Maddy's junior year earned him a third-team All-ACC selection by ACSMA and his coaches, as well as the President's Award for outstanding leadership for his defense at the end of the spring season. He started all 13 games and participated in 672 plays, 664 as tackle and eight on special teams. He totaled 55 tackles, with four against Alabama, three against Western Carolina, five against Marshall, five at Georgia Tech, six against North Carolina, five against Pittsburgh, eight against Duke, three at Boston College, three at Miami, six against Maryland, two at Virginia, and three in the Sun Bowl against UCLA.

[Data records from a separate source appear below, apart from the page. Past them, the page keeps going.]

(* ===== verification/StoreWebhooks.v ===== *)
(** * internal/store/webhooks.go: webhook deliveries and domain proofs *)

From S2P Require Import Prelude Utf8 GoStrings Schema Program StoreRecipients StoreQueue.
Local Open Scope Z_scope.
Local Open Scope go_scope.

Record Endpoint := { ep_ID : Z; ep_URL : gostring; ep_Secret : gostring }.

Record PendingDelivery := {
  pd_ID : Z;
  pd_URL : gostring;
  pd_Secret : gostring;
  pd_Payload : gostring;
  pd_Attempts : Z;
}.

Record DomainProof := {
  dp_ID : Z;
  dp_Name : gostring;
  dp_Token : gostring;
  dp_Status : domain_status;
}.

Section Webhooks.
Context `{Postgres}.

Definition CreateEndpoint (s : Store) (url secret : gostring) : prog (result Endpoint) :=
  exec_wrapped (str "creating endpoint") (fun env db =>
    ensure (text_ok url) invalid_text
      (let id := next_id (webhook_endpoints db) in
       Ok ({| ep_ID := id; ep_URL := url; ep_Secret := secret |},
           set_endpoints <[id := EndpointRec url secret true (se_now env)]> db))).

(** [WHERE active ORDER BY id] *)
Definition active_endpoints (db : DB) : list (Z * endpoint_row) :=
  order_by (fun x : Z * endpoint_row => [x.1])
    (base.filter (fun x : Z * endpoint_row => ep_active x.2 = true) (rows (webhook_endpoints db))).

Definition ActiveEndpoints (s : Store) : prog (result (list Endpoint)) :=
  exec_wrapped (A := list Endpoint) (str "loading endpoints") (query (fun _ db =>
    (fun x => {| ep_ID := x.1; ep_URL := ep_url x.2; ep_Secret := ep_secret x.2 |})
      <$> active_endpoints db)).

(** The unique constraint on (endpoint, event). *)
Definition delivery_exists (endpoint : Z) (event : gostring) (m : gmap Z delivery_row) : bool :=
  existsb (fun x => bool_decide (dl_endpoint_id x.2 = endpoint /\ dl_event_id x.2 = event)) (rows m).

(** One row of the [INSERT ... SELECT ... ON CONFLICT DO NOTHING] *)
Definition insert_delivery (event messageID payload : gostring) (now endpoint : Z)
    (m : gmap Z delivery_row) : gmap Z delivery_row :=
  if delivery_exists endpoint event m then m
  else <[next_id m := DeliveryRec endpoint event messageID payload dl_pending 0 now None None now]> m.

Definition enqueue_delivery_stmt (event messageID payload : gostring) : statement () :=
  fun env db =>
    ensure (text_ok event && text_ok messageID) invalid_text
    match jsonb_in payload with
    | None => Err (violation_error invalid_json)
    | Some body =>
        let active := (active_endpoints db).*1 in
        ensure (bool_decide (active = [] \/ is_Some (messages db !! messageID))) foreign_key_violation
          (Ok (tt, set_deliveries
                 (fun m => foldr (insert_delivery event messageID body (se_now env)) m active) db))
    end.

Definition EnqueueDelivery (s : Store) (eventID messageID payload : gostring) : prog (result ()) :=
  exec_wrapped (str "queueing webhook delivery") (enqueue_delivery_stmt eventID messageID payload).

(** The columns a delivery row is updated in. *)
Definition with_delivery (st : delivery_status) (attempts next : Z) (locked : option Z)
    (last_error : option gostring) (r : delivery_row) : delivery_row :=
  let 'DeliveryRec ep ev mid pl _ _ _ _ _ cr := r in
  DeliveryRec ep ev mid pl st attempts next locked last_error cr.

Definition update_deliveries (ids : list Z) (f : delivery_row -> delivery_row) (db : DB) : DB :=
  set_deliveries (map_imap (fun id r => Some (if bool_decide (id ∈ ids) then f r else r))) db.

Definition delivery_due (env : stmt_env) (r : delivery_row) : bool :=
  bool_decide (dl_status r = dl_pending) && (dl_next_attempt r <=? se_now env)
  && match dl_locked_until r with None => true | Some t => t <? se_now env end.

Definition delivery_pick (limit : nat) (env : stmt_env) (db : DB) : list (Z * delivery_row) :=
  take limit (order_by (fun x : Z * delivery_row => [dl_next_attempt x.2])
    (base.filter (fun x : Z * delivery_row =>
       delivery_due env x.2 && negb (se_locked_delivery env x.1) = true) (rows (webhook_deliveries db)))).

Definition claim_delivery (now lockFor : Z) (r : delivery_row) : delivery_row :=
  with_delivery dl_delivering (dl_attempts r + 1) (dl_next_attempt r) (Some (now + lockFor))
    (dl_last_error r) r.

(** The join with the endpoint drops a delivery whose endpoint is gone. *)
Definition joined (db : DB) (x : Z * delivery_row) : option (Z * delivery_row * endpoint_row) :=
  (fun e => (x, e)) <$> webhook_endpoints db !! dl_endpoint_id x.2.

Definition ClaimDeliveries (s : Store) (limit : nat) (lockFor : Z) : prog (result (list PendingDelivery)) :=
  exec_wrapped (A := list PendingDelivery) (str "claiming deliveries") (fun env db =>
    let picked := omap (joined db) (delivery_pick limit env db) in
    Ok (returning ((fun '(id, r, e) =>
            {| pd_ID := id; pd_URL := ep_url e; pd_Secret := ep_secret e; pd_Payload := dl_payload r;
               pd_Attempts := dl_attempts r + 1 |}) <$> picked),
        update_deliveries picked.*1.*1 (claim_delivery (se_now env) lockFor) db)).

Definition MarkDeliverySucceeded (s : Store) (id : Z) : prog (result ()) :=
  exec_wrapped (str "recording delivery") (fun _ db =>
    Ok (tt, update_deliveries [id] (fun r =>
              with_delivery dl_delivered (dl_attempts r) (dl_next_attempt r) None (dl_last_error r) r) db)).

Definition RescheduleDelivery (s : Store) (id at_ : Z) (reason : gostring) : prog (result ()) :=
  exec_wrapped (str "rescheduling delivery") (fun _ db =>
    ensure (text_ok (truncate reason 500)) invalid_text
      (Ok (tt, update_deliveries [id] (fun r =>
              with_delivery dl_pending (dl_attempts r) (timestamptz at_) None (Some (truncate reason 500)) r) db))).

Definition MarkDeliveryFailed (s : Store) (id : Z) (reason : gostring) : prog (result ()) :=
  exec_wrapped (str "failing delivery") (fun _ db =>
    ensure (text_ok (truncate reason 500)) invalid_text
      (Ok (tt, update_deliveries [id] (fun r =>
              with_delivery dl_failed (dl_attempts r) (dl_next_attempt r) None
                (Some (truncate reason 500)) r) db))).

(** ** Domain proofs *)

Definition domain_due (now olderThan : Z) (d : domain_row) : bool :=
  bool_decide (dom_status d = dom_verified \/ dom_status d = dom_pending)
  && match dom_last_checked_at d with None => true | Some t => t <? now - olderThan end.

Definition DomainsDueForRecheck (s : Store) (olderThan : Z) (limit : nat) : prog (result (list DomainProof)) :=
  exec_wrapped (A := list DomainProof) (str "loading domains for recheck") (query (fun env db =>
    (fun x : Z * domain_row =>
       {| dp_ID := x.1; dp_Name := dom_name x.2; dp_Token := dom_token x.2; dp_Status := dom_status x.2 |})
      <$> take limit (order_by (fun x : Z * domain_row => nulls_first (dom_last_checked_at x.2))
            (base.filter (fun x : Z * domain_row => domain_due (se_now env) olderThan x.2 = true)
               (rows (domains db)))))).

Definition with_check (st : domain_status) (verified checked : option Z) (d : domain_row) : domain_row :=
  DomainRec (dom_name d) (dom_token d) st verified checked (dom_created_at d).

Definition MarkDomainVerified (s : Store) (id : Z) : prog (result ()) :=
  exec_wrapped (str "marking domain verified") (fun env db =>
    Ok (tt, set_domains (alter (fun d =>
          with_check dom_verified
            (match dom_verified_at d with Some t => Some t | None => Some (se_now env) end)
            (Some (se_now env)) d) id) db)).

Definition SuspendDomain (s : Store) (id : Z) : prog (result ()) :=
  exec_wrapped (str "suspending domain") (fun env db =>
    Ok (tt, set_domains (alter (fun d =>
          with_check dom_suspended (dom_verified_at d) (Some (se_now env)) d) id) db)).

Definition TouchDomainCheck (s : Store) (id : Z) : prog (result ()) :=
  exec_wrapped (str "recording domain check") (fun env db =>
    Ok (tt, set_domains (alter (fun d =>
          with_check (dom_status d) (dom_verified_at d) (Some (se_now env)) d) id) db)).

(** ** Lemmas *)

Definition has_delivery (m : gmap Z delivery_row) (endpoint : Z) (event : gostring) : Prop :=
  exists id r, m !! id = Some r /\ dl_endpoint_id r = endpoint /\ dl_event_id r = event.

(** The unique constraint holds. *)
Definition deliveries_unique (m : gmap Z delivery_row) : Prop :=
  forall i j r q, m !! i = Some r -> m !! j = Some q ->
    dl_endpoint_id r = dl_endpoint_id q -> dl_event_id r = dl_event_id q -> i = j.

Lemma delivery_exists_spec endpoint event m :
  delivery_exists endpoint event m = true <-> has_delivery m endpoint event.
Proof.
  unfold delivery_exists. rewrite List.existsb_exists. split.
  - intros ([id r] & Hin & Hb%bool_decide_eq_true). exists id, r.
    split; [|done]. apply elem_of_rows. by apply list_elem_of_In.
  - intros (id & r & Hr & Hk). exists (id, r). split; [|by apply bool_decide_eq_true].
    apply list_elem_of_In. by apply elem_of_rows.
Qed.

Lemma insert_delivery_mono ev mid pl now ep m : m ⊆ insert_delivery ev mid pl now ep m.
Proof. unfold insert_delivery. case_match; [done|]. apply insert_subseteq, next_id_fresh. Qed.

Lemma insert_delivery_has ev mid pl now ep m :
  has_delivery (insert_delivery ev mid pl now ep m) ep ev.
Proof.
  unfold insert_delivery. destruct (delivery_exists ep ev m) eqn:E; [by apply delivery_exists_spec|].
  eexists _, _. rewrite lookup_insert_eq. done.
Qed.

Lemma insert_delivery_unique ev mid pl now ep m :
  deliveries_unique m -> deliveries_unique (insert_delivery ev mid pl now ep m).
Proof.
  unfold insert_delivery. destruct (delivery_exists ep ev m) eqn:E; [done|].
  assert (Hnone : forall i r, m !! i = Some r -> dl_endpoint_id r = ep -> dl_event_id r = ev -> False).
  { intros i r Hr Hep Hev. apply not_true_iff_false in E. apply E, delivery_exists_spec.
    by exists i, r. }
  intros Hu i j r q [[<- <-]|[_ Hi]]%lookup_insert_Some [[<- <-]|[_ Hj]]%lookup_insert_Some; cbn;
    try done; intros; try (by eapply Hu); exfalso; by eapply Hnone.
Qed.

Lemma has_delivery_mono m m' ep ev : m ⊆ m' -> has_delivery m ep ev -> has_delivery m' ep ev.
Proof. intros Hm (i & r & Hr & ?). exists i, r. split; [by eapply lookup_weaken|done]. Qed.

Lemma insert_deliveries ev mid pl now eps m :
  let m' := foldr (insert_delivery ev mid pl now) m eps in
  m ⊆ m' /\ (deliveries_unique m -> deliveries_unique m')
  /\ (forall ep, ep ∈ eps -> has_delivery m' ep ev)
  /\ ((forall ep, ep ∈ eps -> has_delivery m ep ev) -> m' = m).
Proof.
  induction eps as [|ep eps (Hsub & Hu & Hhas & Hid)]; cbn; [by split_and!; [| |intros ? ?%elem_of_nil|]|].
  split_and!.
  - etrans; [exact Hsub|apply insert_delivery_mono].
  - intros Hm. by apply insert_delivery_unique, Hu.
  - intros ep' [->|Hep]%elem_of_cons; [apply insert_delivery_has|].
    eapply has_delivery_mono; [apply insert_delivery_mono|by apply Hhas].
  - intros Hall. rewrite Hid by (intros; apply Hall; by right). unfold insert_delivery.
    by rewrite (proj2 (delivery_exists_spec _ _ _)) by (apply Hall; by left).
Qed.

Lemma set_deliveries_frame f db :
  webhook_endpoints (set_deliveries f db) = webhook_endpoints db
  /\ webhook_deliveries (set_deliveries f db) = f (webhook_deliveries db)
  /\ messages (set_deliveries f db) = messages db.
Proof. by destruct db. Qed.

Lemma active_endpoints_ext db db' :
  webhook_endpoints db = webhook_endpoints db' -> active_endpoints db = active_endpoints db'.
Proof. unfold active_endpoints. by intros ->. Qed.

Definition all_queued (db : DB) (event : gostring) : Prop :=
  forall ep, ep ∈ (active_endpoints db).*1 -> has_delivery (webhook_deliveries db) ep event.

Lemma enqueue_delivery_Ok event mid payload env db db' :
  enqueue_delivery_stmt event mid payload env db = Ok (tt, db') ->
  webhook_deliveries db ⊆ webhook_deliveries db'
  /\ (deliveries_unique (webhook_deliveries db) -> deliveries_unique (webhook_deliveries db'))
  /\ all_queued db' event
  /\ (all_queued db event -> db' = db)
  /\ messages db' = messages db.
Proof.
  unfold enqueue_delivery_stmt. rewrite ensure_Ok. intros [_ Hd].
  destruct (jsonb_in payload) as [body|]; [|done]. rewrite ensure_Ok in Hd. destruct Hd as [_ [= <-]].
  set (f := fun m => foldr _ m _). destruct (set_deliveries_frame f db) as (He & Hd & Hm).
  destruct (insert_deliveries event mid body (se_now env) (active_endpoints db).*1
              (webhook_deliveries db)) as (Hsub & Hu & Hhas & Hid).
  unfold all_queued. rewrite (active_endpoints_ext _ _ He), Hd.
  split_and!; try done. intros Hall. destruct db; cbn in *. f_equal. by apply Hid.
Qed.

Lemma EnqueueDelivery_run s event mid payload script w :
  let here := arrive (pop script).1 w in
  let '(r, (rest, w')) := run (EnqueueDelivery s event mid payload) script w in
  rest = (pop script).2
  /\ (deliveries_unique (webhook_deliveries (w_db here)) -> deliveries_unique (webhook_deliveries (w_db w')))
  /\ (r = Ok tt -> all_queued (w_db w') event)
  /\ (all_queued (w_db here) event -> w_db w' = w_db here)
  /\ messages (w_db w') = messages (w_db here).
Proof.
  cbn. destruct (pop script) as [e script']; cbn. unfold sem, sem_at, sem_stmt.
  destruct (e_fault e); cbn; try done;
    (destruct (enqueue_delivery_stmt _ _ _ _ _) as [[[] db']|] eqn:E; cbn; [|done]);
    apply enqueue_delivery_Ok in E as (_ & Hu & Ha & Hid & Hm); cbn in *; done.
Qed.

(** ** Properties *)

(** Queueing an event twice queues it once. After a successful
    [EnqueueDelivery] every active endpoint has exactly one delivery of the event,
    and repeating the call, even with a different payload and whatever its outcome,
    changes nothing. *)
Theorem EnqueueDelivery_idempotent s event mid mid' payload payload' script w :
  Forall quiet script ->
  deliveries_unique (webhook_deliveries (w_db w)) ->
  let first := run (EnqueueDelivery s event mid payload) script w in
  result_of first = Ok tt ->
  let second := run (EnqueueDelivery s event mid' payload') first.2.1 (world_of first) in
  db_of second = db_of first
  /\ deliveries_unique (webhook_deliveries (db_of first))
  /\ forall ep, ep ∈ (active_endpoints (db_of first)).*1 ->
       has_delivery (webhook_deliveries (db_of first)) ep event.
Proof.
  intros Hq Hu. cbn zeta. pose proof (EnqueueDelivery_run s event mid payload script w) as H1.
  apply quiet_pop in Hq as [Hq1 Hq]. unfold result_of, db_of, world_of.
  destruct (run (EnqueueDelivery s event mid payload) script w) as [r [rest w']]; cbn [fst snd].
  destruct H1 as (-> & Hu' & Hall & _). intros ->.
  pose proof (EnqueueDelivery_run s event mid' payload' (pop script).2 w') as H2.
  apply quiet_pop in Hq as [Hq2 _].
  destruct (run (EnqueueDelivery s event mid' payload') (pop script).2 w') as [r2 [rest2 w'']].
  destruct H2 as (_ & _ & _ & Hid & _). cbn in *. rewrite Hq1, Hq2 in *.
  split_and!; [by apply Hid, Hall|by apply Hu'|by apply Hall].
Qed.

End Webhooks.

(** A tenant with one message and one endpoint. *)
Definition hooked_world : world :=
  World (set_endpoints (fun _ => {[ 1 := EndpointRec (str "https://y.io/hook") (str "s") true 0 ]})
           (w_db (world_with [(str "m1", sample_row sent 5 None)]))) 1000 [].

Lemma EnqueueDelivery_idempotent_witness :
  deliveries_unique (webhook_deliveries (db_of
    (run (EnqueueDelivery (H := plain_postgres) clear_store (str "m1:email.sent:1") (str "m1") (str "{}"))
       [] hooked_world))).
Proof.
  apply (EnqueueDelivery_idempotent (H := plain_postgres) clear_store (str "m1:email.sent:1")
           (str "m1") (str "m1") (str "{}") (str "{}") [] hooked_world).
  - constructor.
  - intros i j r q Hi. vm_compute in Hi. discriminate Hi.
  - vm_compute. reflexivity.
Defined.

Maddy spent a total of five years at Virginia Tech. During his initial senior year in 2014–2015, he was given an honorable mention All-ACC selection by ACSMA and started the first four games of the season before undergoing surgery to repair a torn meniscus in his right knee. Despite his surgery, he logged 219 plays, 201 of which were at tackle, during games at William & Mary, Ohio State, East Carolina, and Georgia Tech before being sidelined the rest of the season due to an injury at East Carolina. He received a second surgery to repair the injury and was subsequently granted a medical hardship waiver. Despite his injury, he recorded his personal best bench press that year, at 450 pounds. Maddy returned in 2015–2016 to start in all 13 games, during which time he collected 57 tackles: 1.5 against Ohio State, 3 against Furman, one at Purdue, 10 at East Carolina, five against Pittsburgh, four against NC state, seven at Miami, six against Duke, one at Boston College, five at Georgia Tech, four versus North Carolina, four at Virginia, and three against Tulsa during the Independence Bowl.

== Professional career ==
Maddy was projected by USA Today’s DraftWire to be a potential late round pick in the 2016 NFL draft. He initially went undrafted but was invited to mini-camp with the New Orleans Saints the following month, May 2016. In 2017, he was invited to training camp with the CFL, where he was drafted by the BC Lions in February. Maddy was initially sidelined due to a broken wrist but debuted with the Lions in October 2017 against the Blue Bombers at Winnipeg. During the game, he recorded a defensive tackle and successfully kept the Bombers’ offence out of the end zone, contributing to his team’s 36–27 win.